Xenogenic transplantation of human mesenchymal stem cells in a critical size defect of the sheep tibia for bone regeneration.

Mesenchymal stem cells (MSCs) represent an attractive cell population for the regeneration of mesenchymal tissues. Their special immunological characteristics suggest that MSCs could be used in nonautologous applications. In this study, the regenerative capacity of human and ovine MSCs was assessed in an ovine critical size defect model. Human and ovine MSCs from bone marrow were cultured on mineralized collagen and implanted into a 3.0-cm-long sheep tibia bone defect (n = 7). Unloaded mineralized collagen served as control.
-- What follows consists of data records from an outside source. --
(** The process of the directory with the encrypted file is the
    sample state above. *)
Example locked_process :
  Manager.boot Project.wrongKey Project.cipherFiles Project.resolve Project.maxLength 1
    Project.lockedOptions {[ "API_KEY" := "from-env" ]}
  = Some Examples.locked.
Proof. reflexivity. Qed.

(** ** Key normalisation, further *)

Section IdempotenceFacts.

Import Providers.
Import Laws.

Ltac every_char c := destruct c as [[] [] [] [] [] [] [] []]; vm_compute; congruence.

Lemma allString_last (q : ascii -> bool) (s : string) (d : ascii) :
  JS.allString q s = true -> lastChar s = Some d -> q d = true.
Proof.
  induction s as [|c s IH]; [discriminate|].
  intros H Hd. simpl in H. apply andb_true_iff in H as [Hc Hs].
  destruct s as [|e r]; [simpl in Hd; injection Hd as <-; exact Hc|].
  rewrite lastChar_cons in Hd. exact (IH Hs Hd).
Qed.

Lemma allString_and (p q : ascii -> bool) (s : string) :
  JS.allString p s = true -> JS.allString q s = true ->
  JS.allString (fun c => p c && q c) s = true.
Proof.
  induction s as [|c s IH]; simpl; [reflexivity|].
  intros H1 H2. apply andb_true_iff in H1 as [-> H1]. apply andb_true_iff in H2 as [-> H2].
  exact (IH H1 H2).
Qed.

Lemma allString_filter_keeps (p q : ascii -> bool) (s : string) :
  JS.allString q s = true -> JS.allString q (JS.filterString p s) = true.
Proof.
  induction s as [|c s IH]; simpl; [reflexivity|].
  intros H. apply andb_true_iff in H as [Hc Hs].
  destruct (p c); simpl; [rewrite Hc|]; exact (IH Hs).
Qed.

Lemma allString_mapped (q : ascii -> bool) (f : ascii -> ascii) (s : string) :
  (forall c, q (f c) = true) -> JS.allString q (JS.mapString f s) = true.
Proof.
  intros H. induction s as [|c s IH]; simpl; [reflexivity | rewrite H; exact IH].
Qed.

(** Where nothing is to be dropped, replaced or cut, the string stays. *)
Lemma dropWhileStart_id (p : ascii -> bool) (s : string) :
  startsIn p s = false -> JS.dropWhileStart p s = s.
Proof. destruct s as [|c r]; simpl; [reflexivity | intros ->; reflexivity]. Qed.

Lemma dropWhileEnd_id (p : ascii -> bool) (s : string) :
  endsIn p s = false -> JS.dropWhileEnd p s = s.
Proof.
  induction s as [|c s IH]; [reflexivity|].
  destruct s as [|e r].
  - unfold endsIn. simpl. intros ->. reflexivity.
  - unfold endsIn. rewrite lastChar_cons. intros H.
    change (JS.dropWhileEnd p (String c (String e r)))
      with (match JS.dropWhileEnd p (String e r) with
            | EmptyString => if p c then EmptyString else String c EmptyString
            | r' => String c r'
            end).
    rewrite (IH H). reflexivity.
Qed.

Lemma stripEnds_id (p : ascii -> bool) (s : string) :
  startsIn p s = false -> endsIn p s = false -> stripEnds p s = s.
Proof.
  intros H1 H2. unfold stripEnds. rewrite (dropWhileStart_id p s H1).
  exact (dropWhileEnd_id p s H2).
Qed.

Lemma class_edges (p q : ascii -> bool) (s : string) :
  (forall c, q c = true -> p c = false) ->
  JS.allString q s = true -> startsIn p s = false /\ endsIn p s = false.
Proof.
  intros Hqp Hall. split.
  - destruct s as [|c r]; [reflexivity|]. simpl in *.
    apply andb_true_iff in Hall as [Hc _]. exact (Hqp c Hc).
  - unfold endsIn. destruct (lastChar s) as [d|] eqn:Hd; [|reflexivity].
    exact (Hqp d (allString_last q s d Hall Hd)).
Qed.

Lemma stripEnds_edges (p : ascii -> bool) (s : string) :
  startsIn p (stripEnds p s) = false /\ endsIn p (stripEnds p s) = false.
Proof.
  destruct (stripEnds p s) as [|c r] eqn:E; [split; reflexivity|].
  destruct (stripEnds_ends p s c r E) as (Hc & Hlast). split; [exact Hc|].
  unfold endsIn. destruct (lastChar (String c r)) as [d|]; [|reflexivity].
  exact (Hlast d eq_refl).
Qed.

Lemma stripEnds_idempotent (p : ascii -> bool) (s : string) :
  stripEnds p (stripEnds p s) = stripEnds p s.
Proof. destruct (stripEnds_edges p s) as (H1 & H2). exact (stripEnds_id p _ H1 H2). Qed.

Lemma filterString_id (p : ascii -> bool) (s : string) :
  JS.allString p s = true -> JS.filterString p s = s.
Proof.
  induction s as [|c s IH]; simpl; [reflexivity|].
  intros H. apply andb_true_iff in H as [-> Hs]. rewrite (IH Hs). reflexivity.
Qed.
(** [NewPkarrService].  The helpers of [util] that make its errors also log
    them; there is no service yet to keep that log. *)
Definition NewPkarrService (cfg : option Config) (db : DB) : result Svc :=
  match cfg with
  | None => Err (ErrNew "config is required")
  | Some cfg =>
      match dht_NewDHT (BootstrapPeers cfg) with
      | Err err => Err (ErrWrap "failed to instantiate dht" err)
      | Ok d =>
          match bigcache_New (cacheConfig cfg) with
          | Err err => Err (ErrWrap "failed to instantiate cache" err)
          | Ok cache =>
              match scheduler_Schedule (RepublishCRON cfg) with
              | Some err => Err (ErrWrap "failed to start republisher" err)
              | None =>
                  Ok {| db := db; cache := cache; dht := d; goroutines := [];
                        log := []; calls := [] |}
              end
          end
      end
  end.

(** [PublishPkarrRequest.isValid] *)
Definition isValid (p : PublishPkarrRequest) : option error :=
  match IsValidStruct p with
  | Some err => Some err
  | None =>
      match bencode_Marshal (req_V p) with
      | Err err => Some err
      | Ok bv =>
          if negb (bep44_Verify (vec_to_list (req_K p)) None (req_Seq p) bv
                     (vec_to_list (req_Sig p)))
          then Some (ErrNew "signature is invalid")
          else None
      end
  end.

(** [PublishPkarrRequest.toRecord] *)
Definition toRecord (p : PublishPkarrRequest) : pkarr_Record :=
  {| rec_V := EncodeToString (slice_data (req_V p));
     rec_K := EncodeToString (vec_to_list (req_K p));
     rec_Sig := EncodeToString (vec_to_list (req_Sig p));
     rec_Seq := req_Seq p |}.

(** The response [PublishPkarr] caches for a request. *)
Definition response_of (request : PublishPkarrRequest) : GetPkarrResponse :=
  {| resp_V := req_V request; resp_Seq := req_Seq request;
     resp_Sig := req_Sig request |}.

(** The put the goroutine of [PublishPkarr] issues for a request. *)
Definition put_of (request : PublishPkarrRequest) : bep44_Put :=
  {| put_V := req_V request; put_K := req_K request;
     put_Sig := req_Sig request; put_Seq := req_Seq request |}.

(** [PkarrService.PublishPkarr] *)
Definition PublishPkarr (id : string) (request : PublishPkarrRequest) : M (option error) :=
  (match isValid request with
   | Some err => ret (Some err)
   | None =>
       let record := toRecord request in
       err <- db_WriteRecord record ;;
       match err with
       | Some err => ret (Some err)
       | None =>
           match json_Marshal (response_of request) with
           | Err err => ret (Some err)
           | Ok recordBytes =>
               err <- s_cache_Set id recordBytes ;;
               match err with
               | Some err => ret (Some err)
               | None =>
                   go_Put (put_of request) ;;
                   ret None
               end
           end
       end
   end)%go.
(* ===== verification/_CoqProject ===== *)
-Q . S2P
Prelude.v
Doubles.v
DArray.v
Heap.v
Refinement.v
Stack.v
Queue.v
LinkedList.v
ShellSort.v
ContainerDemo.v
Cache.v
LruCache.v
LastUsedCache.v
Posix.v
Text.v
Options.v
Engine.v
SelectEngine.v
PollEngine.v
AsyncPoll.v
AsyncSystem.v
EpollEngine.v
Server.v
Socket.v
HttpClient.v
Libevent.v
Asio.v
AsioServer.v
Singleton.v
Ownership.v
Patterns.v
Lifetimes.v
SmallServers.v
Simplest.v
Vectors.v
Namespaces.v
Problems.v
Dispatch.v
Members.v
Skia.v
Definition DArray_ctor (buffer_size : Z) : M dobj unit :=
  put_self (mkDArray None buffer_size 0) ;;
  let p := malloc (u64 (buffer_size * dsize)) dsize in
  let! b := memset zero p (u64 (dsize * buffer_size)) dsize in
  put_self (mkDArray (Some (Malloc, b)) buffer_size 0).

Definition DtorHelper : M dobj unit := ret tt.

Definition DArray_dtor : M dobj unit :=
  let! o := get in
  match buffer_ (self o) with Some (k, _) => release k Free | None => ret tt end ;;
  DtorHelper ;;
  let! o := get in
  put_self (mkDArray None (buf_size_ (self o)) (actual_size_ (self o))).

Definition Size : M dobj Z := gets (λ o, actual_size_ (self o)).
Definition Capacity : M dobj Z := gets (λ o, buf_size_ (self o)).
Definition IsEmpty : M dobj bool := gets (λ o, bool_decide (actual_size_ (self o) = 0)).

(** [index] is an int; the comparison converts it to size_t. *)
Definition At (index : Z) : M dobj double :=
  let! o := get in
  let d := self o in
  if bool_decide (buffer_ d = None) || bool_decide (u64 index > u64 (actual_size_ d - 1))
  then throw (runtime_error "out of range")
  else load (cells d) index.

Definition Reallocate : M dobj unit :=
  let! o := get in
  let d := self o in
  let new_buf_size := u64 (buf_size_ d * 2) in
  let! fresh := new_array new_buf_size dsize in
  let! new_buffer := memcpy fresh (cells d) (u64 (buf_size_ d * dsize)) dsize in
  match buffer_ d with Some (k, _) => release k DeleteArray | None => ret tt end ;;
  put_self (mkDArray (Some (NewArray, new_buffer)) new_buf_size (actual_size_ d)).

(** operator[], as an rvalue and as the left side of an assignment. *)
Definition subscript_get (index : Z) : M dobj double :=
  let! o := get in load (cells (self o)) index.
Definition subscript_set (index : Z) (v : double) : M dobj unit :=
  let! o := get in
  let d := self o in
  let! b := store (cells d) index v in
  put_self (mkDArray (pair (default Malloc (fst <$> buffer_ d)) <$> Some b)
              (buf_size_ d) (actual_size_ d)).

(** PushBack calls the virtual Reallocate. *)
Definition PushBack_virtual (reallocate : M dobj unit) (value : double) : M dobj unit :=
  let! o := get in
  (if bool_decide (actual_size_ (self o) = buf_size_ (self o)) then reallocate else ret tt) ;;
  let! o := get in
  let i := actual_size_ (self o) in
  put_self (mkDArray (buffer_ (self o)) (buf_size_ (self o)) (u64 (i + 1))) ;;
  subscript_set i value.
Definition PushBack : double → M dobj unit := PushBack_virtual Reallocate.

Definition PopBack : M dobj double :=
  let! o := get in
  let d := self o in
  if bool_decide (actual_size_ d = 0) then throw (runtime_error "DArray is empty")
  else
    let i := u64 (actual_size_ d - 1) in
    put_self (mkDArray (buffer_ d) (buf_size_ d) i) ;;
    load (cells d) i.

(** The cells of indices [i], ..., [i + n - 1], each followed by a tab. *)
Fixpoint display_from (n : nat) (i : Z) : M dobj unit :=
  match n with
  | O => ret tt
  | S n' => let! v := subscript_get i in emit [ODbl v; OStr "	"] ;; display_from n' (i + 1)
  end.
Definition Display : M dobj unit :=
  let! n := Size in
  display_from (Z.to_nat n) 0 ;; emit [OEndl].

(** ** The abstract array

    [owns k cap l d]: the object holds the elements [l] at the front of a
    block of [cap] cells that was allocated by [k]. *)
Definition owns (k : alloc_kind) (cap : Z) (l : list double) (d : DArray) : Prop :=
  ∃ rest,
    d = mkDArray (Some (k, (Some <$> l) ++ rest)) cap (Z.of_nat (length l)) ∧
    cap = Z.of_nat (length l + length rest) ∧
    cap * dsize ≤ PTRDIFF_MAX.
(* ===== verification/Heap.v ===== *)
(** * Heap: the binary max-heap over a DArray

    Models cmake_make_gtest_cppunit/Heap.h and Heap.cpp, the functions of
    namespace heap, as programs on the DArray of DArray.v. The algorithms are
    first related to functions on lists of doubles, then those are proved to
    build and keep the heap order. *)

From S2P Require Import Prelude Doubles DArray.

(** std::swap(arr[i], arr[j]) *)
Definition swap_at (i j : Z) : M dobj unit :=
  let! a := subscript_get i in
  let! b := subscript_get j in
  subscript_set i b ;;
  subscript_set j a.

(** [c < arr.Size() && arr[c] > arr[m]] *)
Definition child_greater (c m : Z) : M dobj bool :=
  let! n := Size in
  if bool_decide (c < n) then
    let! x := subscript_get c in
    let! y := subscript_get m in
    ret (gtb x y)
  else ret false.

Fixpoint SiftDown_fuel (fuel : nat) (i : Z) : M dobj unit :=
  match fuel with
  | O => no_fuel
  | S fuel' =>
      let left := u64 (2 * i + 1) in
      let right := u64 (2 * i + 2) in
      let largest := i in
      let! b := child_greater left i in
      let largest := if b : bool then left else largest in
      let! b := child_greater right largest in
      let largest := if b : bool then right else largest in
      if bool_decide (largest ≠ i) then
        swap_at i largest ;;
        SiftDown_fuel fuel' largest
      else ret tt
  end.
Definition SiftDown (i : Z) : M dobj unit :=
  let! n := Size in SiftDown_fuel (S (Z.to_nat n)) i.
Bone healing was assessed until euthanasia 26 weeks after surgery by radiology and histologically after euthanasia. The presence of human cells after xenogenic transplantation was analyzed using human-specific in situ hybridization. Both radiology and histology demonstrated significantly better bone formation after transplantation of autologous ovine MSCs on mineralized collagen compared with unloaded matrices and with the xenogenic treatment group. Nevertheless, no local or systemic rejection reactions could be observed after transplantation of human MSCs, although the presence of human MSCs could be demonstrated. It can be concluded that despite successful demonstration of the presence of human MSCs after xenogenic transplantation, the xenogenic transplantation of human MSCs leads to poorer bone regeneration than autologous transplantation of ovine MSCs.